The collection includes 13 poems based on 13 scientific articles that Anand is co-author of. These “Found Poems” use exclusively words that Anand takes from those scientific articles, but reflect on different experiences, underlining the ways in which language can convey hard facts and lyrical sentiment, depending on how we use it.
The writer has compared the constraints of a scientific article to those of a poem: they each have their own rules. Most of the poems in this collection, Anand pointed out, work within some kind of constraint (13-syllable lines, or more elaborate poem patterns like the villanelle) because she is interested in “the use of constraint to convey something very complex.”
Anand completed her PhD in theoretical ecology at Western University and is currently a professor in the School of Environmental Sciences at the University of Guelph. In her talk, she said, “There are two things that I have revered throughout my life and found very beautiful: mathematics and poetry.”

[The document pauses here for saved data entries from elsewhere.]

Lemma periodic_save_count E i st r st' :
  periodic_save E i st = (r, st') ->
  count_saves (trace st') = count_saves (trace st) + (if Z.eqb (i mod 10) 0 then 1 else 0).
Proof.
  unfold periodic_save. destruct (Z.eqb (i mod 10) 0).
  - intros (_ & _ & _ & _ & _ & -> & _)%save_sync_state_inv.
    by rewrite count_saves_app.
  - intros [= <- <-]. lia.
Qed.

Lemma process_photo_count io photo temp_dir stats st r st' :
  process_photo io photo temp_dir stats st = (r, st') ->
  count_saves (trace st') = count_saves (trace st).
Proof.
  intros ([_ _ _ _ _ (tr & -> & Hno)] & _)%process_photo_inv.
  rewrite count_saves_app, (count_saves_none tr) by done. lia.
Qed.

(** The multiples of ten among [i, i + 1, ..., i + k - 1]. *)
Lemma tens_step i : i / 10 - (i - 1) / 10 = if Z.eqb (i mod 10) 0 then 1 else 0.
Proof.
  destruct (Z.eqb_spec (i mod 10) 0) as [H0|H0].
  - pose proof (Z.div_mod i 10). pose proof (Z.div_mod (i - 1) 10).
    pose proof (Z.mod_pos_bound (i - 1) 10). lia.
  - pose proof (Z.div_mod i 10). pose proof (Z.div_mod (i - 1) 10).
    pose proof (Z.mod_pos_bound (i - 1) 10). pose proof (Z.mod_pos_bound i 10). lia.
Qed.

Lemma photo_loop_count E temp_dir max_photos photos :
  forall i stats st s' st',
    photo_loop E temp_dir max_photos i photos stats st = (Ret s', st') ->
    count_saves (trace st') =
    count_saves (trace st)
    + ((i + iterations max_photos i (length photos) - 1) / 10 - (i - 1) / 10).
Proof.
  induction photos as [|photo rest IH]; intros i stats st s' st' Hrun.
  - cbn in Hrun. unfold ret in Hrun. simplify_eq. rewrite iterations_nil.
    replace (i + 0 - 1) with (i - 1) by lia. lia.
  - rewrite photo_loop_unfold in Hrun. unfold bind at 1 in Hrun.
    destruct (process_photo (env_item E i) photo temp_dir stats st) as [r1 st1] eqn:H1.
    pose proof (process_photo_count _ _ _ _ _ _ _ H1) as Hc1.
    destruct r1 as [s1|e]; [|done].
    unfold bind at 1 in Hrun.
    destruct (periodic_save E i st1) as [r2 st2] eqn:H2.
    pose proof (periodic_save_count _ _ _ _ _ H2) as Hc2.
    destruct r2 as [[]|e]; [|done].
    destruct (reached_max max_photos i) eqn:Hmax.
    + unfold ret in Hrun. simplify_eq. cbn [length].
      rewrite (iterations_stop _ _ _ Hmax).
      replace (i + 1 - 1) with i by lia. rewrite Hc2, Hc1, <- tens_step. lia.
    + apply IH in Hrun. cbn [length]. rewrite (iterations_go _ _ _ Hmax).
      rewrite Hrun, Hc2, Hc1, <- tens_step.
      replace (i + (1 + iterations max_photos (i + 1) (length rest)) - 1)
        with (i + 1 + iterations max_photos (i + 1) (length rest) - 1) by lia.
      replace (i + 1 - 1) with i by lia. lia.
Qed.

(** X5.  A run of [sync_photos] over a non-empty inventory that
    returns its statistics has called [save_sync_state] once for every
    tenth iteration and once more at the end. *)
Theorem run_saves_every_tenth_and_last E max_photos st stats st' p ps :
  env_photos E = Ret (p :: ps) ->
  sync_photos E max_photos st = (Ret stats, st') ->
  count_saves (trace st') =
  count_saves (trace st) + iterated max_photos (length (p :: ps)) / 10 + 1.
Proof.
  intros Hp (st_l & photos & _ & _ & Hl & Hp' & Hcases)%sync_photos_Ret.
  rewrite Hp in Hp'. simplify_eq.
  apply load_sync_state_inv in Hl as (_ & _ & _ & _ & _ & Htl & _).
  destruct Hcases as [(? & _)|(_ & st_i & Hloop & Hsave)]; [done|].
  apply photo_loop_count in Hloop.
  apply save_sync_state_inv in Hsave as (_ & _ & _ & _ & _ & -> & _).
  rewrite count_saves_app, rmtree_trace, Hloop, Htl, iterations_iterated.
  change ((1 - 1) / 10) with 0.
  replace (1 + iterated max_photos (length (p :: ps)) - 1)
    with (iterated max_photos (length (p :: ps))) by lia.
  change (count_saves [EvSaveState]) with 1. lia.
Qed.

Lemma run_saves_every_tenth_and_last_witness :
  env_photos env_eleven = Ret (photo_a :: replicate 10 photo_a) /\
  sync_photos env_eleven None fresh
    = (Ret (mk_Stats 11 11 11 0 0), snd (sync_photos env_eleven None fresh)) /\
  count_saves (trace (snd (sync_photos env_eleven None fresh)))
  = count_saves (trace fresh) + iterated None (length (photo_a :: replicate 10 photo_a)) / 10 + 1.
Proof.
  split; [reflexivity|]. split; [vm_compute; reflexivity|].
  exact (run_saves_every_tenth_and_last env_eleven None fresh (mk_Stats 11 11 11 0 0) _
           photo_a (replicate 10 photo_a) eq_refl ltac:(vm_compute; reflexivity)).
Defined.

(** X6.  When the final save of a run over a non-empty inventory
    succeeds, the checkpoint on disk holds the set that is in memory at
    the end of the run, and that set contains every key that was loaded
    at the start. *)
Theorem run_leaves_memory_on_disk E max_photos st stats st' p ps :
  env_photos E = Ret (p :: ps) ->
  sv_open_w (env_final_save E) = Ret tt -> sv_dump (env_final_save E) = Ret tt ->
  sync_photos E max_photos st = (Ret stats, st') ->
  state_file st' = Some (StateJson (processed_files st') (sv_now (env_final_save E))) /\
  forall st_l, load_sync_state E st = (Ret tt, st_l) ->
               processed_files st_l ⊆ processed_files st'.
Proof.
  intros Hp Ho Hd (st_l & photos & _ & _ & Hl & Hp' & Hcases)%sync_photos_Ret.
  rewrite Hp in Hp'. simplify_eq.
  destruct Hcases as [(? & _)|(_ & st_i & Hloop & Hsave)]; [done|].
  rewrite save_sync_state_written in Hsave by done. simplify_eq.
  split; [done|]. intros st_l' Hl'. rewrite Hl in Hl'. simplify_eq.
  apply photo_loop_inv in Hloop as ([_ _ _ Hsub _] & _). exact Hsub.
Qed.

Lemma run_leaves_memory_on_disk_witness :
  env_photos env_two = Ret [photo_a; photo_b] /\
  sync_photos env_two None fresh = (Ret (mk_Stats 2 2 2 0 0), state_two) /\
  state_file state_two
  = Some (StateJson (processed_files state_two) (sv_now (env_final_save env_two))) /\
  forall st_l, load_sync_state env_two fresh = (Ret tt, st_l) ->
               processed_files st_l ⊆ processed_files state_two.
Proof.
  split; [reflexivity|]. split; [vm_compute; reflexivity|].
  exact (run_leaves_memory_on_disk env_two None fresh (mk_Stats 2 2 2 0 0) state_two
           photo_a [photo_b] eq_refl eq_refl eq_refl ltac:(vm_compute; reflexivity)).
Defined.

(** ** The cap *)

Lemma photo_loop_cap_without_effect E temp_dir m photos :
  forall i stats st,
    m = 0 \/ m < i \/ i + Z.of_nat (length photos) - 1 <= m ->
    photo_loop E temp_dir (Some m) i photos stats st
    = photo_loop E temp_dir None i photos stats st.
Proof.
  induction photos as [|photo rest IH]; intros i stats st Hm; [done|].
  rewrite !photo_loop_unfold. unfold bind at 1 3.
  destruct (process_photo _ _ _ _ _) as [[s1|e] st1]; [|done].
  unfold bind. destruct (periodic_save E i st1) as [[[]|e] st2]; [|done].
  cbn [reached_max]. cbn [length] in Hm.
  destruct (Z.eqb_spec m 0) as [->|Hm0]; cbn [negb andb].
  { apply IH. by left. }
  destruct (Z.eqb_spec i m) as [->|Hne]; cbn [andb].
  - destruct rest as [|q rest]; [done|]. cbn [length] in Hm. lia.
  - apply IH. lia.
Qed.

(** X7.  A cap [max_photos] that is zero, negative, or not below
    the length of the inventory changes nothing: the run is the run
    without a cap. *)
Theorem cap_outside_inventory_is_no_cap E m st photos :
  env_photos E = Ret photos ->
  m <= 0 \/ Z.of_nat (length photos) <= m ->
  sync_photos E (Some m) st = sync_photos E None st.
Proof.
  intros Hp Hm. unfold sync_photos.
  destruct (negb (icloud st) || negb (s3_client st))%bool; [done|].
  unfold bind, lift, with_TemporaryDirectory.
  destruct (load_sync_state E st) as [[[]|e] st_l]; [|done].
  rewrite Hp. destruct photos as [|p ps]; [done|].
  rewrite photo_loop_cap_without_effect; [done|].
  destruct (Z.eqb_spec m 0); [by left|right]. lia.
Qed.

Lemma cap_outside_inventory_is_no_cap_witness :
  env_photos env_two = Ret [photo_a; photo_b] /\
  Z.of_nat (length [photo_a; photo_b]) <= 5 /\
  sync_photos env_two (Some 5) fresh = sync_photos env_two None fresh.
Proof.
  assert (Hm : Z.of_nat (length [photo_a; photo_b]) <= 5) by (cbn; lia).
  split; [reflexivity|]. split; [exact Hm|].
  exact (cap_outside_inventory_is_no_cap env_two 5 fresh [photo_a; photo_b]
           eq_refl (or_intror Hm)).
Defined.

Lemma photo_loop_cap_is_prefix E temp_dir m photos :
  forall i stats st,
    1 <= i <= m ->
    photo_loop E temp_dir (Some m) i photos stats st
    = photo_loop E temp_dir None i (take (Z.to_nat (m - i + 1)) photos) stats st.
Proof.
  induction photos as [|photo rest IH]; intros i stats st Hi.
  { by rewrite take_nil. }
  replace (Z.to_nat (m - i + 1)) with (S (Z.to_nat (m - i))) by lia.
  cbn [take]. rewrite !photo_loop_unfold. unfold bind at 1 3.
  destruct (process_photo _ _ _ _ _) as [[s1|e] st1]; [|done].
  unfold bind. destruct (periodic_save E i st1) as [[[]|e] st2]; [|done].
  cbn [reached_max].
  destruct (Z.eqb_spec m 0) as [->|Hm0]; [lia|]. cbn [negb andb].
  destruct (Z.eqb_spec i m) as [->|Hne]; cbn [andb].
  - replace (Z.to_nat (m - m)) with 0%nat by lia. by rewrite take_0.
  - rewrite IH by lia. by replace (m - (i + 1) + 1) with (m - i) by lia.
Qed.

Lemma process_photo_total io photo temp_dir t stats st :
  process_photo io photo temp_dir (with_total t stats) st
  = (res_map (with_total t) (fst (process_photo io photo temp_dir stats st)),
     snd (process_photo io photo temp_dir stats st)).
Proof.
  unfold process_photo. munfold.
  destruct (download_and_upload_photo io photo temp_dir st) as [[[]|e] st1];
    [case_bool_decide| |destruct e]; reflexivity.
Qed.

Lemma photo_loop_total E temp_dir max_photos t photos :
  forall i stats st,
    photo_loop E temp_dir max_photos i photos (with_total t stats) st
    = (res_map (with_total t) (fst (photo_loop E temp_dir max_photos i photos stats st)),
       snd (photo_loop E temp_dir max_photos i photos stats st)).
Proof.
  induction photos as [|photo rest IH]; intros i stats st; [done|].
  rewrite !photo_loop_unfold. unfold bind at 1 3 5.
  rewrite process_photo_total.
  destruct (process_photo _ _ _ stats st) as [[s1|e] st1]; [|done].
  cbn [res_map fst snd]. unfold bind.
  destruct (periodic_save E i st1) as [[[]|e] st2]; [|done].
  destruct (reached_max max_photos i); [done|]. apply IH.
Qed.

(** X8.  With a cap [m >= 1] a run is the uncapped run over the
    first [m] photos of the inventory, up to the counter [total], which
    counts the whole inventory. *)
Theorem capped_run_is_run_over_prefix E m st photos :
  env_photos E = Ret photos -> 1 <= m ->
  sync_photos E (Some m) st
  = (res_map (with_total (Z.of_nat (length photos)))
       (fst (sync_photos (with_photos E (take (Z.to_nat m) photos)) None st)),
     snd (sync_photos (with_photos E (take (Z.to_nat m) photos)) None st)).
Proof.
  intros Hp Hm. unfold sync_photos.
  destruct (negb (icloud st) || negb (s3_client st))%bool; [done|].
  unfold bind, lift, with_TemporaryDirectory.
  change (load_sync_state (with_photos E _)) with (load_sync_state E).
  destruct (load_sync_state E st) as [[[]|e] st_l]; [|done].
  rewrite Hp. cbn [env_photos env_temp_dir env_final_save with_photos].
  destruct photos as [|p ps]; [by rewrite take_nil|].
  replace (Z.to_nat m) with (S (Z.to_nat (m - 1))) by lia. cbn [take].
  rewrite photo_loop_cap_is_prefix by lia.
  replace (Z.to_nat (m - 1 + 1)) with (S (Z.to_nat (m - 1))) by lia. cbn [take].
  change (mk_Stats (Z.of_nat (length (p :: ps))) 0 0 0 0)
    with (with_total (Z.of_nat (length (p :: ps)))
            (mk_Stats (Z.of_nat (length (p :: take (Z.to_nat (m - 1)) ps))) 0 0 0 0)).
  rewrite photo_loop_total.
  assert (Hsame : forall l d i ph s x, photo_loop (with_photos E l) d None i ph s x
                                       = photo_loop E d None i ph s x).
  { intros l d i ph. revert i. induction ph as [|q ph IHph]; intros i s x; [done|].
    rewrite !photo_loop_unfold. unfold bind.
    change (env_item (with_photos E l) i) with (env_item E i).
    destruct (process_photo _ _ _ _ _) as [[?|?] ?]; [|done].
    change (periodic_save (with_photos E l) i) with (periodic_save E i).
    destruct (periodic_save _ _ _) as [[[]|?] ?]; [|done].
    cbn [reached_max]. apply IHph. }
  rewrite Hsame.
  destruct (photo_loop E _ _ _ _ _ _) as [[s|e] st_i]; [|done].
  cbn [res_map fst snd].
  by destruct (save_sync_state _ _) as [[[]|e] st2].
Qed.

The publisher McClelland & Stewart describes her collection of poems as “A striking poetic debut that brilliantly illuminates and celebrates the intersection of poetry and science and the ways they can mediate our discovery of the world and our place in it.”
Readings in the Canadian Writers in Person series are free and open to any member of the public. For more information, contact Professor Leslie Sanders at email@example.com or Professor Gail Vanstone at firstname.lastname@example.org. All readings are held Tuesdays from 7 to 9pm in 206 Accolade West Building, Keele campus.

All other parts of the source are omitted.